News


US Congress Should Demand IMF Reforms in the Wake of Large Increase in IMF Funding
WASHINGTON, D.C., July 15, 2009
The United States should negotiate governance reforms of the International Monetary Fund (IMF) following Congressional approval of large increases in its lending to poor countries, according to a leading advocacy group, New Rules for Global Finance, and a UN economist. These reforms should make the IMF’s governance structure and practices more accountable and transparent, which in turn will contribute to policies that will result in better outcomes for poor countries and poor people.
On June 16, Congress passed legislation increasing the U.S. commitment to the IMF by more than $100 billion as part of an agreement by the Group of 20 member nations to boost the institution’s resources as it works to help countries weather the financial crisis. Representative Maxine Waters (D-CA), with the support of 40 members of the House, led a partially successful effort to attach IMF reforms to bill. (See letter and list of signers at http://www.house.gov/apps/list/press/ca35_waters/imfletter.html) The final bill contains language calling upon U.S. officials who sit on the IMF board to oppose loans or agreements with some 40 poor countries that would restrict spending on health care, education, food aid, or other safety net programs. It also requires the IMF to use at least $4 billion from the sale of some of its gold for new lending or debt relief for poor countries.
While these reforms are a significant step forward, they do not go far enough, according to New Rules for Global Finance, which advocates for policy changes to make the IMF more responsive to the needs of poor people.
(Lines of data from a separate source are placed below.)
Lemma getRoomUsers_joinRoom (now : Date) (roomId : string) (user : RoomUser.t)
    st (roomId' : string) :
  RoomManager.getRoomUsers roomId' (RoomManager.joinRoom now roomId user st) =
  if decide (roomId = roomId') then
    match RoomManager.rooms st !! roomId with
    | Some room =>
        JsMap.values (JsMap.set (RoomUser.socketId user) user (Room.users room))
    | None => [user]
    end
  else RoomManager.getRoomUsers roomId' st.
Proof.
  unfold RoomManager.getRoomUsers. rewrite rooms_joinRoom.
  destruct (decide (roomId = roomId')); [|done].
  by destruct (RoomManager.rooms st !! roomId).
Qed.

Lemma jsmap_values_set_present {V : Type} (k : string) (v : V) (m : JsMap.t V) :
  JsMap.has k m = true ->
  length (JsMap.values (JsMap.set k v m)) = length (JsMap.values m).
Proof.
  unfold JsMap.values. rewrite !length_map. unfold JsMap.has.
  induction m as [|[k0 v0] m IH]; simpl; [discriminate|].
  destruct (String.eqb k0 k); simpl; [done|]. intros H. by rewrite IH.
Qed.

(** X3. [joinRoom] in a reachable state: afterwards the roster lookup by
    the user's socket id returns the joined user; a connection that was
    already a member keeps its single roster entry (the roster does not
    grow), a new member is appended at the end of the roster; the rosters
    of the other rooms are untouched. *)
Theorem joinRoom_roster (now : Date) (roomId : string) (user : RoomUser.t)
    (st : RoomManager.t) :
  RoomReachable st ->
  let st' := RoomManager.joinRoom now roomId user st in
  let socketId := RoomUser.socketId user in
  findBySocket socketId (RoomManager.getRoomUsers roomId st') = Some user /\
  RoomManager.isUserInRoom roomId socketId st' = true /\
  (if RoomManager.isUserInRoom roomId socketId st
   then length (RoomManager.getRoomUsers roomId st') =
        length (RoomManager.getRoomUsers roomId st)
   else RoomManager.getRoomUsers roomId st' =
        RoomManager.getRoomUsers roomId st ++ [user]) /\
  (forall roomId', roomId' <> roomId ->
     RoomManager.getRoomUsers roomId' st' = RoomManager.getRoomUsers roomId' st).
Proof.
  intros Hreach. simpl.
  pose proof (RoomReachable_ok _ (RoomReachable_joinRoom now roomId user st Hreach))
    as (Hm' & _ & _).
  split; [|split; [|split]].
  - unfold RoomManager.getRoomUsers.
    destruct (RoomManager.rooms (RoomManager.joinRoom now roomId user st) !! roomId)
      as [room'|] eqn:Hr'.
    + destruct (Hm' _ _ Hr') as [_ Hkey]. apply keyed_find_get; [done|].
      rewrite rooms_joinRoom, decide_True in Hr' by done. injection Hr' as <-.
      destruct (RoomManager.rooms st !! roomId); simpl.
      * apply jsmap_get_set_self.
      * by rewrite String.eqb_refl.
    + rewrite rooms_joinRoom, decide_True in Hr' by done. discriminate.
  - rewrite isUserInRoom_joinRoom, !String.eqb_refl. done.
  - rewrite getRoomUsers_joinRoom, decide_True by done.
    unfold RoomManager.isUserInRoom, RoomManager.getRoomUsers.
    destruct (RoomManager.rooms st !! roomId) as [room|]; [|done].
    destruct (JsMap.has (RoomUser.socketId user) (Room.users room)) eqn:Hhas.
    + by apply jsmap_values_set_present.
    + rewrite (jsmap_set_fresh _ _ _ (jsmap_has_get_None _ _ Hhas)).
      unfold JsMap.values. by rewrite map_app.
  - intros roomId' Hne. rewrite getRoomUsers_joinRoom, decide_False; done.
Qed.

Lemma leaveRoom_nonmember_rooms (roomId socketId : string) st :
  noEmptyRoom st ->
  RoomManager.isUserInRoom roomId socketId st = false ->
  RoomManager.rooms (RoomManager.leaveRoom roomId socketId st) =
  RoomManager.rooms st.
Proof.
  intros Hne Hout. apply map_eq. intros r. rewrite rooms_leaveRoom.
  destruct (decide (roomId = r)) as [<-|]; [|done].
  unfold RoomManager.isUserInRoom in Hout.
  destruct (RoomManager.rooms st !! roomId) as [room|] eqn:Hr; [|done].
  rewrite (jsmap_del_fresh _ _ (jsmap_has_get_None _ _ Hout)).
  specialize (Hne _ _ Hr). destruct room as [rid users created]. simpl in *.
  by destruct users.
Qed.

Lemma leaveRoom_nonmember_getUserRooms (roomId socketId : string) st
    (socketId' : string) :
  ~ roomId ∈ RoomManager.getUserRooms socketId st ->
  RoomManager.getUserRooms socketId' (RoomManager.leaveRoom roomId socketId st) =
  RoomManager.getUserRooms socketId' st.
Proof.
  intros Hout. unfold RoomManager.getUserRooms in *.
  rewrite socketToRooms_leaveRoom.
  destruct (decide (socketId = socketId')) as [<-|]; [|done].
  destruct (RoomManager.socketToRooms st !! socketId) as [joined|]; [|done].
  simpl. rewrite jsset_toArray_del. by apply list_filter_neq_id.
Qed.

(** X4. In a state built by [joinRoom], [leaveRoom] and [leaveAllRooms],
    a [leaveRoom] by a connection that is not a member of the room (or
    for a room that does not exist) changes neither the room table nor
    any connection's room list. *)
Theorem leaveRoom_by_nonmember_changes_nothing (roomId socketId : string)
    (st : RoomManager.t) :
  MembershipReachable st ->
  RoomManager.isUserInRoom roomId socketId st = false ->
  let st' := RoomManager.leaveRoom roomId socketId st in
  RoomManager.rooms st' = RoomManager.rooms st /\
  forall socketId',
    RoomManager.getUserRooms socketId' st' = RoomManager.getUserRooms socketId' st.
Proof.
  intros Hreach Hout. simpl.
  pose proof (MembershipReachable_noEmptyRoom _ Hreach) as Hne.
  pose proof (RoomReachable_ok _ (MembershipReachable_RoomReachable _ Hreach))
    as (_ & _ & Hb).
  split; [by apply leaveRoom_nonmember_rooms|].
  intros socketId'. apply leaveRoom_nonmember_getUserRooms.
  intros Hin%Hb. congruence.
Qed.

(** X5. In a state built by [joinRoom], [leaveRoom] and [leaveAllRooms],
    a connection that is not a member of a room, joins it and leaves it
    again, gives back the room table as it was (a room created by the
    join is deleted again) and every connection's room list as it was. *)
Theorem joinRoom_then_leaveRoom_restores (now : Date) (roomId : string)
    (user : RoomUser.t) (st : RoomManager.t) :
  MembershipReachable st ->
  RoomManager.isUserInRoom roomId (RoomUser.socketId user) st = false ->
  let st' := RoomManager.leaveRoom roomId (RoomUser.socketId user)
               (RoomManager.joinRoom now roomId user st) in
  RoomManager.rooms st' = RoomManager.rooms st /\
  forall socketId',
    RoomManager.getUserRooms socketId' st' = RoomManager.getUserRooms socketId' st.
Proof.
  intros Hreach Hout. cbv zeta.
  pose proof (MembershipReachable_noEmptyRoom _ Hreach) as Hne.
  pose proof (RoomReachable_ok _ (MembershipReachable_RoomReachable _ Hreach))
    as (_ & _ & Hb).
  split.
  - apply map_eq. intros r. rewrite rooms_leaveRoom.
    destruct (decide (roomId = r)) as [<-|];
      [|by rewrite rooms_joinRoom, decide_False].
    rewrite rooms_joinRoom, decide_True by done.
    unfold RoomManager.isUserInRoom in Hout.
    destruct (RoomManager.rooms st !! roomId) as [room|] eqn:Hr; simpl.
    + rewrite jsmap_del_set, (jsmap_del_fresh _ _ (jsmap_has_get_None _ _ Hout)).
      specialize (Hne _ _ Hr). destruct room as [rid users created]. simpl in *.
      by destruct users.
    + unfold JsMap.del. simpl. by rewrite String.eqb_refl.
  - intros socketId'. unfold RoomManager.getUserRooms.
    rewrite socketToRooms_leaveRoom, !socketToRooms_joinRoom.
    destruct (decide (RoomUser.socketId user = socketId')) as [<-|Hs]; [|done].
    rewrite decide_True by done. simpl.
    assert (~ roomId ∈ RoomManager.getUserRooms (RoomUser.socketId user) st) as Hnot
      by (intros Hin%Hb; congruence).
    unfold RoomManager.getUserRooms in Hnot.
    rewrite jsset_toArray_del, jsset_toArray_add.
    destruct (RoomManager.socketToRooms st !! RoomUser.socketId user) as [joined|].
    + assert (JsSet.has roomId joined = false) as ->.
      { destruct (JsSet.has roomId joined) eqn:Hhas; [|done].
        exfalso. apply Hnot. by apply jsset_elem_toArray, jsset_has_elem. }
      rewrite List.filter_app. simpl. rewrite String.eqb_refl. simpl.
      rewrite app_nil_r. by apply list_filter_neq_id.
    + simpl. by rewrite String.eqb_refl.
Qed.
“The U.S. Congress should not hand the IMF such a huge and nearly blank check,” said Jo Marie Griesgraber, Executive Director of New Rules for Global Finance. “It should at least demand increased accountability and transparency of the institution. That way, we will have some way of knowing whether the IMF is acting in the interests of people suffering most from the economic crisis.”
New Rules and other advocates are seeking to attach additional reforms to the annual foreign assistance spending bill. They worked with Representative Maxine Waters (D-CA) to insert additional reform language into the report accompanying the House version of the spending bill. Last week, on July 9, the Senate Appropriations Committee approved a spending bill that would require US officials who sit on the IMF board to promote publication of Board documents and summaries of minutes within two years. The bill also requires that parliaments in borrowing countries approve any IMF loans or agreements. New Rules and other advocates urge that these provisions be retained as the bill proceeds soon to the full Senate, then is reconciled with the House version of the spending bill.
Others point out that additional IMF reforms will be needed in the future, especially increasing the voice and representation of developing countries in the decision making of the Fund
“In the IMF, voting rights favor some rich country governments in an out-dated system inherited from the end of the Second World War and modified undemocratically since then,” says Dr. Jomo Kwame Sundaram, Assistant Secretary-General for Economic Development in the United Nations Department of Economic and Social Affairs (UNDESA).
Without increasing the decision-making power of developing countries, the IMF will continue to suffer from the lacks of legitimacy and support it requires to do its job,” he points out.
New Rules for Global Finance is a network of nongovernmental organizations that seeks to promote stable global financial systems which reduce global poverty and inequality by advocating technically sound approaches to be undertaken by global financial institutions, by advancing reforms of the governance and practices of these institutions, and by organizing non-governmental organizations, policy-makers and advocates to achieve these ends.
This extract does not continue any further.